_TASK INPUT_
::::::::

(* ===== verification/BenchmarkProperties.v ===== *)
(** * Properties of the benchmark programs

    What each benchmark measures is what it means to measure: no iteration is
    skipped with an error, nothing undefined happens, and the books end in the
    state the generated events lead to, for every batch size that fits the
    integer types of the generators. *)
From S2P Require Import Prelude CoreTypes Text BookTypes BookSpec Book PooledBook CsvParser CsvLaws.
From S2P Require Import BookRefinement BookValidation PooledRefinement PooledValidation.
From S2P Require Import SpscRingBuffer SpscConcurrent QueuedReplay QueuedLaws AnomalyDetector AnomalyLaws Benchmarks BenchmarkLaws.
Import Benchmarks.
#[local] Open Scope Z_scope.

Lemma pool_of_nat n :
  Z.of_nat n < two64 →
  PooledRefinement.represents n (PooledLimitOrderBook.make_book (Z.of_nat n)) spec_empty.
Proof. intros Hn. rewrite <-(Nat2Z.id n) at 1. apply make_book_represents. split; lia. Qed.

Lemma room_of_pool n : room (Some n) n.
Proof. simpl. lia. Qed.

Lemma room_of_cycles n : n = 0%nat ∨ room (Some n) 1.
Proof. simpl. lia. Qed.

(** C33: the mixed stream benchmarks.  For fewer than 2^63 / 3 cycles the
    generator stays within its signed time stamps, every one of its [3 cycles]
    events is applied in every iteration, by the baseline, by the pooled book
    with one node per cycle, in the direct replay, and in the queued one
    whatever the interleaving; the book ends empty. *)
Theorem mixed_stream_applies cycles iterations :
  3 * Z.of_nat cycles < two63 → iterations ≠ 0%nat →
  let final := MkSpecBook [] (3 * Z.of_nat cycles) in
  (∃ b, BM_BaselineMixedAddCancelExecuteStream cycles iterations = Some (Ret ([], b)) ∧
        BookRefinement.represents b final) ∧
  (∃ b, BM_PooledMixedAddCancelExecuteStream cycles iterations = Some (Ret ([], b)) ∧
        PooledRefinement.represents cycles b final) ∧
  (∃ b, BM_DirectReplayInMemory cycles iterations = Some (Ret ([], b)) ∧ BookRefinement.represents b final) ∧
  (∃ events, make_mixed_stream cycles = Ret events ∧ length events = (3 * cycles)%nat ∧
     ∀ p, QueuedReplay.reachable 1024 events LimitOrderBook.empty_book p → QueuedReplay.finished events p →
          QueuedReplay.failed p = false ∧ BookRefinement.represents (QueuedReplay.book p) final).
Proof.
  intros Hc Hi final. split_and!.
  - apply (stream_benchmark_applied (HL:=LimitOrderBook_laws) _ _ _ _ spec_empty); try done; [by right|].
    apply empty_book_represents.
  - apply (stream_benchmark_applied (HL:=PooledLimitOrderBook_laws cycles) _ _ _ _ spec_empty); try done;
      [apply room_of_cycles|]. apply pool_of_nat. unfold two63, two64 in *. lia.
  - apply (stream_benchmark_applied (HL:=LimitOrderBook_laws) _ _ _ _ spec_empty); try done; [by right|].
    apply empty_book_represents.
  - rewrite make_mixed_stream_events by done. eexists. split; [done|].
    split; [apply mixed_stream_length|]. intros p Hr Hf.
    pose proof (mixed_stream_run None cycles 0 0 (or_intror I) ltac:(done)) as Hrun. unfold runs_to in Hrun.
    assert (ring_capacity 1024) as Hcap by by exists 10.
    pose proof (reachable_ok (HL:=LimitOrderBook_laws) 1024 _ Hcap (mixed_stream_wf cycles 0)
      LimitOrderBook.empty_book spec_empty p empty_book_represents Hr) as Hok.
    destruct (finished_accounts 1024 _ p Hok Hf) as (_ & Hrep & Hfail).
    change (MkSpecBook [] 0) with spec_empty in Hrun. rewrite Hrun in Hrep, Hfail.
    rewrite wrap64_small in Hrep by (unfold is_u64, two63, two64 in *; lia). split; [|exact Hrep].
    rewrite Hfail. unfold some_rejected. apply bool_decide_eq_false. rewrite Exists_exists.
    intros (r & [-> _]%elem_of_replicate & Hn). by apply Hn.
Qed.

Lemma mixed_stream_applies_witness :
  ∃ b, BM_PooledMixedAddCancelExecuteStream 3 2 = Some (Ret ([], b)) ∧
       PooledRefinement.represents 3 b (MkSpecBook [] 9).
Proof. exact (proj1 (proj2 (mixed_stream_applies 3 2 eq_refl ltac:(done)))). Defined.

(** C34: the hot path benchmarks.  Every add of a batch is applied and rests,
    in the baseline and in a pool of exactly the batch size; every cancel of
    the batch is applied after that, in the order of the adds, and the book
    ends empty with two events per order counted. *)
Theorem hot_paths_applied batch_size iterations :
  Z.of_nat batch_size < two64 → iterations ≠ 0%nat →
  let filled := MkSpecBook (batch_orders Buy 10000 batch_size) (Z.of_nat batch_size) in
  let emptied := MkSpecBook [] (wrap64 (2 * Z.of_nat batch_size)) in
  (∃ b, BM_BaselineAddOrderHotPath batch_size iterations = Some (Ret ([], b)) ∧
        BookRefinement.represents b filled) ∧
  (∃ b, BM_PooledAddOrderHotPath batch_size iterations = Some (Ret ([], b)) ∧
        PooledRefinement.represents batch_size b filled) ∧
  (∃ b, BM_BaselineCancelOrderHotPath batch_size iterations = Some (Ret ([], b)) ∧
        BookRefinement.represents b emptied) ∧
  (∃ b, BM_PooledCancelOrderHotPath batch_size iterations = Some (Ret ([], b)) ∧
        PooledRefinement.represents batch_size b emptied).
Proof.
  intros Hn Hi filled emptied. pose proof (pool_of_nat batch_size Hn) as Hp.
  pose proof empty_book_represents as He. pose proof (room_of_pool batch_size) as Hr. split_and!.
  - by apply (add_benchmark_applied (HL:=LimitOrderBook_laws) _ _ _ _ spec_empty).
  - by apply (add_benchmark_applied (HL:=PooledLimitOrderBook_laws batch_size) _ _ _ _ spec_empty).
  - by apply (cancel_benchmark_applied (HL:=LimitOrderBook_laws) _ _ _ _ _ spec_empty).
  - by apply (cancel_benchmark_applied (HL:=PooledLimitOrderBook_laws batch_size) _ _ _ _ _ spec_empty).
Qed.

Lemma hot_paths_applied_witness :
  ∃ b, BM_PooledCancelOrderHotPath 3 2 = Some (Ret ([], b)) ∧ PooledRefinement.represents 3 b (MkSpecBook [] 6).
Proof. exact (proj2 (proj2 (proj2 (hot_paths_applied 3 2 eq_refl ltac:(done))))). Defined.

(** C32: the CSV benchmarks.  The fixture [write_csv_fixture] writes is the
    file of its rows' events, the parser reads it back as exactly those events
    with no malformed row, each is applied, and the book ends with one resting
    order per row, in the order of the rows, with distinct ids; by the baseline
    and by a pool with one node per row, whatever other files there are. *)
Theorem csv_fixture_applied files temp rows iterations :
  Z.of_nat rows < two64 → iterations ≠ 0%nat →
  let events := fixture_events rows 0 in
  let final := MkSpecBook (event_order <$> events) (Z.of_nat rows) in
  (write_csv_fixture temp rows).2 = format_file events ∧
  omap CsvParser.event (feed (write_csv_fixture temp rows).2) = events ∧
  (ev_order_id <$> events) = MkOrderId <$> seqZ 1 (Z.of_nat rows) ∧
  (∃ b, BM_BaselineCsvParseApply files temp rows iterations = Some (Ret ([], b)) ∧
        BookRefinement.represents b final) ∧
  (∃ b, BM_PooledCsvParseApply files temp rows iterations = Some (Ret ([], b)) ∧
        PooledRefinement.represents rows b final).
Proof.
  intros Hn Hi events final. pose proof (pool_of_nat rows Hn) as Hp. pose proof empty_book_represents as He.
  pose proof (room_of_pool rows) as Hr. split_and!.
  - apply write_csv_fixture_content.
  - rewrite write_csv_fixture_content. apply fixture_feed.
  - unfold events. by rewrite numbered_ids by (done || lia).
  - by apply (csv_benchmark_applied (HL:=LimitOrderBook_laws) _ _ _ _ _ _ spec_empty).
  - by apply (csv_benchmark_applied (HL:=PooledLimitOrderBook_laws rows) _ _ _ _ _ _ spec_empty).
Qed.

Lemma csv_fixture_applied_witness :
  ∃ b, BM_PooledCsvParseApply (λ _, None) (txt "/tmp") 3 2 = Some (Ret ([], b)) ∧
       PooledRefinement.represents 3 b (MkSpecBook (event_order <$> fixture_events 3 0) 3).
Proof.
  exact (proj2 (proj2 (proj2 (proj2 (csv_fixture_applied (λ _, None) (txt "/tmp") 3 2 eq_refl ltac:(done)))))).
Defined.

(** C35: the feature benchmark.  For fewer than 2^61 cycles the generator
    stays within its signed time stamps, every event is applied and every
    [observe] returns; afterwards the two anchor orders rest, unchanged by the
    modifies to their own quantity, and the monitor's windows hold exactly the
    recent events of the stream, as if it were new in each iteration. *)
Theorem feature_stream_applied cycles iterations :
  3 + 4 * Z.of_nat cycles < two63 → iterations ≠ 0%nat →
  ∃ events b m, make_feature_stream cycles = Ret events ∧ length events = (2 + 4 * cycles)%nat ∧
    BM_FeatureExtractionAnomalyScoring cycles iterations = Some (Ret ([], (b, m))) ∧
    BookRefinement.represents b
      (MkSpecBook (event_order <$> [make_event Add 1 Buy 10000 1000 0; make_event Add 2 Sell 10005 1000 1])
        (2 + 4 * Z.of_nat cycles)) ∧
    windows_exact events (AnomalyMonitor.extractor_ m).
Proof.
  intros Hc Hi. destruct (make_feature_stream_events cycles Hc) as (Hmk & Hwf & Hts & Hrun).
  rewrite wrap64_small in Hrun by (unfold is_u64, two63, two64 in *; lia).
  destruct (run_benchmark_clean
    (λ s, (∃ s0, BookRefinement.represents s.1 s0) ∧ ∃ es, stream_inv default_config es s.2)
    (λ s, BookRefinement.represents s.1 (MkSpecBook feature_orders (2 + 4 * Z.of_nat cycles)) ∧
          stream_inv default_config (feature_stream cycles) s.2)
    (λ s, Some (observe_loop (txt "feature/anomaly benchmark event was rejected by the book") (feature_stream cycles)
                  (LimitOrderBook.clear s.1) (AnomalyMonitor.reset s.2)))
    iterations (LimitOrderBook.empty_book, AnomalyMonitor.make default_config)) as ([b m] & Hr & Hq).
  - intros [b m] [[s0 Hb] [es Hm]].
    destruct (observe_loop_applied (HL:=LimitOrderBook_laws)
      (txt "feature/anomaly benchmark event was rejected by the book") default_config [] (feature_stream cycles)
      (LimitOrderBook.clear b) spec_empty
      (MkSpecBook feature_orders (2 + 4 * Z.of_nat cycles)) (AnomalyMonitor.reset m) Hwf (timestamps_ok_close _ Hts)) as (b' & m' & Ho & Hb' & Hm');
      [exact (law_clear (OrderBookLaws:=LimitOrderBook_laws) b s0 Hb)|exact Hrun|by eapply reset_inv|].
    exists (b', m'). split; [exact (f_equal Some Ho)|by split].
  - intros [b m] [Hb Hm]. eauto.
  - split; [exists spec_empty; apply empty_book_represents|]. exists []. apply make_inv.
  - rewrite decide_False in Hq by done. destruct Hq as [Hb (Hcfg & _ & Hex)].
    exists (feature_stream cycles), b, m. split_and!; [exact Hmk| | |exact Hb|].
    + rewrite <-(length_fmap (nanoseconds ∘ ev_timestamp)). unfold feature_stream.
      rewrite fmap_app, feature_events_times, length_app, length_seqZ. simpl. lia.
    + unfold BM_FeatureExtractionAnomalyScoring. rewrite Hmk. exact Hr.
    + apply Hex; [by vm_compute..|apply feature_stream_ordered].
Qed.

Lemma feature_stream_applied_witness :
  ∃ events b m, make_feature_stream 2 = Ret events ∧ length events = 10%nat ∧
    BM_FeatureExtractionAnomalyScoring 2 2 = Some (Ret ([], (b, m))) ∧
    BookRefinement.represents b
      (MkSpecBook (event_order <$> [make_event Add 1 Buy 10000 1000 0; make_event Add 2 Sell 10005 1000 1]) 10) ∧
    windows_exact events (AnomalyMonitor.extractor_ m).
Proof. exact (feature_stream_applied 2 2 eq_refl ltac:(done)). Defined.
Definition normal_market_has_no_anomalies_with_conservative_threshold : Exec bool :=
  run_events (stable_two_sided_prefix ++ repeated 20 262 20 (event Modify 2 Sell 101 100)) (sensitive_config 100)
    (λ anomalies, assert bool_decide (length anomalies = 0%nat); passed).

Definition sudden_spread_widening_is_detected : Exec bool :=
  run_events (stable_two_sided_prefix ++ [event Cancel 2 Sell 0 0 262; event Add 3 Sell 120 100 282])
    (sensitive_config 3) (λ anomalies, assert contains_reason anomalies "spread_widening"; passed).

Definition cancel_burst_is_detected : Exec bool :=
  run_events (event Add 1 Sell 101 100 0 ::
    ((λ i, event Add (2 + i) Buy 100 10 (20 + 20 * i)) <$> seqZ 0 20) ++
    ((λ i, event Cancel (2 + i) Buy 0 0 (1400 + i)) <$> seqZ 0 8))
    (sensitive_config 3) (λ anomalies, assert contains_reason anomalies "cancel_add_ratio_spike"; passed).

Definition message_rate_burst_is_detected : Exec bool :=
  run_events (stable_two_sided_prefix ++ repeated 16 1242 1 (event Modify 1 Buy 100 100))
    (sensitive_config 3) (λ anomalies, assert contains_reason anomalies "message_rate_burst"; passed).

Definition one_sided_depth_collapse_is_detected : Exec bool :=
  run_events (((λ i, event Add (1 + i) Buy 100 100 i) <$> seqZ 0 5) ++ [event Add 6 Sell 101 100 5] ++
    repeated 12 26 20 (event Modify 6 Sell 101 100) ++
    [event Cancel 1 Buy 0 0 266; event Cancel 2 Buy 0 0 267; event Cancel 3 Buy 0 0 268])
    (sensitive_config 3) (λ anomalies, assert contains_reason anomalies "bid_depth_collapse"; passed).

Definition replay_anomaly_option_controls_monitoring : Exec bool :=
  let file := [header; "0,ADD,1,B,100,100"; "1,ADD,2,S,101,100"; "20,MODIFY,1,,100,100"; "40,MODIFY,1,,100,100";
               "60,MODIFY,1,,100,100"; "80,MODIFY,1,,100,100"; "100,MODIFY,1,,100,100"; "120,MODIFY,1,,100,100";
               "140,CANCEL,2,,,"; "160,ADD,3,S,120,100"] in
  replay file ReplayEngine.default_options (λ disabled,
  assert bool_decide (length (ReplayEngine.anomalies disabled) = 0%nat);
  assert bool_decide (length (ReplayEngine.anomaly_reason_counts disabled) = 0%nat);
  replay file (ReplayEngine.MkOptions default_invariant_options true true (sensitive_config 3)) (λ enabled,
  assert bool_decide (length (ReplayEngine.anomalies enabled) ≠ 0%nat);
  assert existsb (λ c, bool_decide (c.1 = "spread_widening")) (ReplayEngine.anomaly_reason_counts enabled);
  passed)).

Definition anomaly_detection : list (Exec bool) :=
  [normal_market_has_no_anomalies_with_conservative_threshold; sudden_spread_widening_is_detected;
   cancel_burst_is_detected; message_rate_burst_is_detected; one_sided_depth_collapse_is_detected;
   replay_anomaly_option_controls_monitoring].

(** ** [test_spsc_ring_buffer.cpp] *)

Definition make_event (order_id : Z) : MarketEvent :=
  event Add order_id Buy (10000 + order_id mod 32) 100 order_id.

Definition with_ring (cap : Z) (k : SpscRingBuffer.SpscRingBuffer → Exec bool) : Exec bool :=
  match SpscRingBuffer.make_ring cap with Some queue => k queue | None => Ret false end.

(** [assert(queue.try_push(make_event(id)))] for each id. *)
Fixpoint pushes (ids : list Z) (queue : SpscRingBuffer.SpscRingBuffer)
    (k : SpscRingBuffer.SpscRingBuffer → Exec bool) : Exec bool :=
  match ids with
  | [] => k queue
  | id :: ids =>
      '(pushed, queue) ← SpscRingBuffer.try_push (make_event id) queue;
      assert pushed;
      pushes ids queue k
  end.

(** [assert(queue.try_pop(out)); assert(out.order_id == id)] for each id. *)
Fixpoint pops (ids : list Z) (queue : SpscRingBuffer.SpscRingBuffer)
    (k : SpscRingBuffer.SpscRingBuffer → Exec bool) : Exec bool :=
  match ids with
  | [] => k queue
  | id :: ids =>
      '(out, queue) ← SpscRingBuffer.try_pop queue;
      assert bool_decide (ev_order_id <$> out = Some (MkOrderId id));
      pops ids queue k
  end.

Definition pop_fails (queue : SpscRingBuffer.SpscRingBuffer) : Exec bool :=
  '(out, _) ← SpscRingBuffer.try_pop queue;
  assert bool_decide (out = None);
  passed.

Definition single_threaded_push_pop_preserves_fifo : Exec bool :=
  with_ring 4 (λ queue,
  assert SpscRingBuffer.empty queue;
  assert bool_decide (SpscRingBuffer.capacity queue = 4);
  pushes [1; 2] queue (λ queue,
  assert bool_decide (SpscRingBuffer.approximate_size queue = 2);
  pops [1; 2] queue (λ queue, assert SpscRingBuffer.empty queue; passed))).

Definition full_queue_returns_false_and_preserves_entries : Exec bool :=
  with_ring 2 (λ queue,
  pushes [1; 2] queue (λ queue,
  assert SpscRingBuffer.full queue;
  '(pushed, queue) ← SpscRingBuffer.try_push (make_event 3) queue;
  assert negb pushed;
  pops [1; 2] queue pop_fails)).
(** X1.  [safeExecuteCommand] starts a process only with arguments that
    all passed [validateCommandArgs]: none holds a character of the
    metacharacter class, none holds two dots followed by a slash or a
    backslash, none is longer than 4096 bytes.  The arguments are checked
    in order: with a command name that is allowed, the first argument that
    fails is reported, for the first test it fails (metacharacters, then
    traversal, then length), as an error wrapped as invalid arguments, and
    the world is left as it was. *)
Theorem safeExecuteCommand_checks_arguments (cmdName : string) (args : list string)
    (config : SecurityConfig) (w : World) :
  (spawned (safeExecuteCommand cmdName args config w).1 <> spawned w ->
   Forall (fun arg =>
             (forall a, In a (list_ascii_of_string arg) -> ~ In a dangerousCommandClass) /\
             Strings.Contains arg "../" = false /\
             Strings.Contains arg (String "." (String "." (String "092" EmptyString))) = false /\
             Strings.len arg <= 4096) args) /\
  (forall (before after : list string) (arg : string),
      args = (before ++ arg :: after)%list ->
      validateCommandArgs before = None ->
      validateCommandName cmdName config = None ->
      (dangerousCommandChars arg = true ->
       safeExecuteCommand cmdName args config w
       = (w, Some (Wrapf "invalid arguments"
                     (Errorf ("argument contains dangerous characters: " ++ arg))))) /\
      (dangerousCommandChars arg = false -> dangerousPathChars arg = true ->
       safeExecuteCommand cmdName args config w
       = (w, Some (Wrapf "invalid arguments"
                     (Errorf ("argument contains path traversal sequences: " ++ arg))))) /\
      (dangerousCommandChars arg = false -> dangerousPathChars arg = false ->
       4096 < Strings.len arg ->
       safeExecuteCommand cmdName args config w
       = (w, Some (Wrapf "invalid arguments" (Errorf ("argument too long: " ++ arg)))))).
Proof.
  split.
  - intros Hneq.
    destruct (safeExecuteCommand_spawned cmdName args config w) as [H|(_ & Ha & _)];
      [contradiction|].
    apply validateCommandArgs_None in Ha.
    eapply Forall_impl; [exact Ha|]. cbv beta.
    intros arg (Hc & Hp & Hl). pose proof (proj1 (dangerousCommandChars_false arg) Hc) as Hc'.
    unfold dangerousPathChars in Hp. apply orb_false_iff in Hp. tauto.
  - intros before after arg -> Hb Hn.
    unfold safeExecuteCommand. rewrite Hn, (validateCommandArgs_app _ _ Hb).
    cbn [validateCommandArgs].
    repeat split.
    + intros ->. reflexivity.
    + intros -> ->. reflexivity.
    + intros -> -> Hl. replace (Strings.len arg >? 4096) with true by lia. reflexivity.
Qed.

Lemma safeExecuteCommand_checks_arguments_witness :
  Forall (fun arg =>
            (forall a, In a (list_ascii_of_string arg) -> ~ In a dangerousCommandClass) /\
            Strings.Contains arg "../" = false /\
            Strings.Contains arg (String "." (String "." (String "092" EmptyString))) = false /\
            Strings.len arg <= 4096) ["photo.arw"; "out.png"].
Proof.
  apply (safeExecuteCommand_checks_arguments "darktable-cli" ["photo.arw"; "out.png"]
           (DefaultSecurityConfig "/tmp") demo_world).
  vm_compute. discriminate.
Defined.


(** X3.  The default policy allows exactly two commands: under
    [DefaultSecurityConfig], whatever the temporary directory,
    [validateCommandName] accepts darktable-cli and echo and no other
    name.  A process that [safeExecuteCommand] starts under that policy is
    one of the two, and its name resolved to an executable. *)
Theorem DefaultSecurityConfig_allows (tmp cmdName : string) :
  (validateCommandName cmdName (DefaultSecurityConfig tmp) = None <->
   cmdName = "darktable-cli" \/ cmdName = "echo") /\
  (forall (args : list string) (w : World),
      spawned (safeExecuteCommand cmdName args (DefaultSecurityConfig tmp) w).1 <> spawned w ->
      (cmdName = "darktable-cli" \/ cmdName = "echo") /\ cmdName ∈ lookpath w).
Proof.
  assert (H : validateCommandName cmdName (DefaultSecurityConfig tmp) = None <->
              cmdName = "darktable-cli" \/ cmdName = "echo").
  { rewrite validateCommandName_None, map_get_true. cbn [AllowedCommands DefaultSecurityConfig].
    rewrite !lookup_insert_Some, lookup_empty. split.
    - intros [[[<- _]|[_ [[<- _]|[_ E]]]] _]; auto. discriminate.
    - intros [->| ->]; (split; [|reflexivity]); [left|right]; auto. }
  split; [exact H|]. intros args w Hs.
  destruct (safeExecuteCommand_spawned cmdName args (DefaultSecurityConfig tmp) w)
    as [E|(Hn & _ & E)]; [contradiction|].
  split; [apply H; exact Hn|].
  destruct (decide (cmdName ∈ lookpath w)) as [Hin|Hnin]; [exact Hin|]. exfalso.
  apply Hs. unfold safeExecuteCommand. rewrite Hn.
  destruct (validateCommandArgs args); [reflexivity|].
  unfold mbind, IO_bind.
  destruct (cmd_Run_cases cmdName args (AllowedTempDir (DefaultSecurityConfig tmp))
              (CommandTimeout (DefaultSecurityConfig tmp)) w)
    as [[_ ->]|[(Hin & _)|(Hin & _)]]; [reflexivity|contradiction|contradiction].
Qed.

Lemma DefaultSecurityConfig_allows_witness :
  validateCommandName "echo" (DefaultSecurityConfig "/tmp") = None.
Proof.
  destruct (DefaultSecurityConfig_allows "/tmp" "echo") as [H _]. apply H. right. reflexivity.
Defined.

(** ** Lower case *)

Lemma append_assoc (a b c : string) : (a ++ b) ++ c = a ++ b ++ c.
Proof.
  induction a as [|x a IH]; [reflexivity|].
  change ((String x a ++ b) ++ c) with (String x ((a ++ b) ++ c)). rewrite IH. reflexivity.
Qed.




Lemma DecodeRuneInString_width (s : string) :
  s <> "" ->
  (1 <= (Unicode.DecodeRuneInString s).2 <= String.length s)%nat.
Proof.
  intros Hs. destruct s as [|a s1]; [contradiction Hs; reflexivity|].
  cbn [Unicode.DecodeRuneInString String.length].
  destruct (N_of_ascii a <? 128)%N; [cbn; lia|].
  destruct (Unicode.first (N_of_ascii a)) as [[[sz lo] hi]|]; [|cbn; lia].
  destruct s1 as [|b s2]; [cbn; lia|]. cbn [String.length].
  destruct (_ || _)%N; [cbn; lia|].
  destruct (sz =? 2)%N; [cbn; lia|].
  destruct s2 as [|c s3]; [cbn; lia|]. cbn [String.length].
  destruct (Unicode.notCont _); [cbn; lia|].
  destruct (sz =? 3)%N; [cbn; lia|].
  destruct s3 as [|d s4]; [cbn; lia|]. cbn [String.length].
  destruct (Unicode.notCont _); cbn; lia.
Qed.

Lemma drop_length (n : nat) (s : string) :
  String.length (Unicode.drop n s) = (String.length s - n)%nat.
Proof.
  revert s. induction n as [|n IH]; intros [|a s]; cbn [Unicode.drop String.length]; try lia.
  apply IH.
Qed.
(** * AssemblyScript map marshalling: [readMap] and [writeMap]

    A shallow embedding of [languages/assemblyscript/maps.go] and the
    properties of its natural-language specification.

    Guest addresses and sizes are Go [uint32] values: they are modelled as
    integers in [0, 2^32) and every arithmetic operation is written with its
    wrap-around. *)

From Stdlib Require Import ZArith List String Ascii Bool Lia.
Import ListNotations.
Open Scope Z_scope.
Set Warnings "-register-all".

(* ================================================================== *)
(** ** 32-bit unsigned arithmetic *)
(* ================================================================== *)

Module U32.

Definition modulus : Z := 2 ^ 32.

(** Conversion to [uint32]: truncation to the low 32 bits. *)
Definition wrap (z : Z) : Z := z mod modulus.

Definition add (a b : Z) : Z := wrap (a + b).
Definition sub (a b : Z) : Z := wrap (a - b).
Definition mul (a b : Z) : Z := wrap (a * b).
Definition shl (a n : Z) : Z := wrap (Z.shiftl a n).
(** Go's unary [^x] on a [uint32]. *)
Definition not (a : Z) : Z := wrap (Z.lnot a).
Definition and (a b : Z) : Z := Z.land a b.
(** Integer division; Go panics when the divisor is zero. *)
Definition div (a b : Z) : option Z :=
  if b =? 0 then None else Some (a / b).

End U32.

(* ================================================================== *)
(** ** Offset and size helpers *)
(* ================================================================== *)

(** [getSizeForOffset]: 64-bit scalars take an 8-byte slot, everything
    else a 4-byte slot. *)
Definition getSizeForOffset (typ : string) : Z :=
  if (String.eqb typ "u64" || String.eqb typ "i64" || String.eqb typ "f64")%bool
  then 8 else 4.

Definition bucketSize : Z := 4.
Definition taggedNextSize : Z := 4.
Definition headerSize : Z := 24.

(** Go's builtin [max] on three [uint32] values. *)
Definition max3 (a b c : Z) : Z := Z.max (Z.max a b) c.

(** The entry size computed in [writeMap]:
    [entryAlign := max(keySize, valueSize, 4) - 1] and
    [entrySize := (keySize + valueSize + taggedNextSize + entryAlign) & ^entryAlign]. *)
Definition entryAlign (keySize valueSize : Z) : Z :=
  U32.sub (max3 keySize valueSize 4) 1.

Definition entrySize (keySize valueSize : Z) : Z :=
  let entryAlign := entryAlign keySize valueSize in
  U32.and
    (U32.add (U32.add (U32.add keySize valueSize) taggedNextSize) entryAlign)
    (U32.not entryAlign).

(** The spec's [align(n, a)]: the next multiple of [a] at or above [n]. *)
Definition align (n a : Z) : Z := ((n + a - 1) / a) * a.

(** The capacities computed by [writeMap]:
<<
    bucketsCapacity := uint32(4)
    entriesCapacity := uint32(4)
    bucketsMask := bucketsCapacity - 1
    for bucketsCapacity < mapLen {
        bucketsCapacity <<= 1
        entriesCapacity = bucketsCapacity * 8 / 3
        bucketsMask = bucketsCapacity - 1
    }
>>
    The loop is run with fuel; [None] means the fuel ran out. *)
Record capacities : Type := mkCapacities {
  bucketsCapacity : Z;
  entriesCapacity : Z;
  bucketsMask : Z
}.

::::::::

_WHAT TO PRODUCE_
Please print verbatim each line from the first line of the entries above to the line that contains "integer types of the generators. *)", inclusive, and nothing more.

_SOLUTION TO THIS TASK_
(* ===== verification/BenchmarkProperties.v ===== *)
(** * Properties of the benchmark programs

    What each benchmark measures is what it means to measure: no iteration is
    skipped with an error, nothing undefined happens, and the books end in the
    state the generated events lead to, for every batch size that fits the
    integer types of the generators. *)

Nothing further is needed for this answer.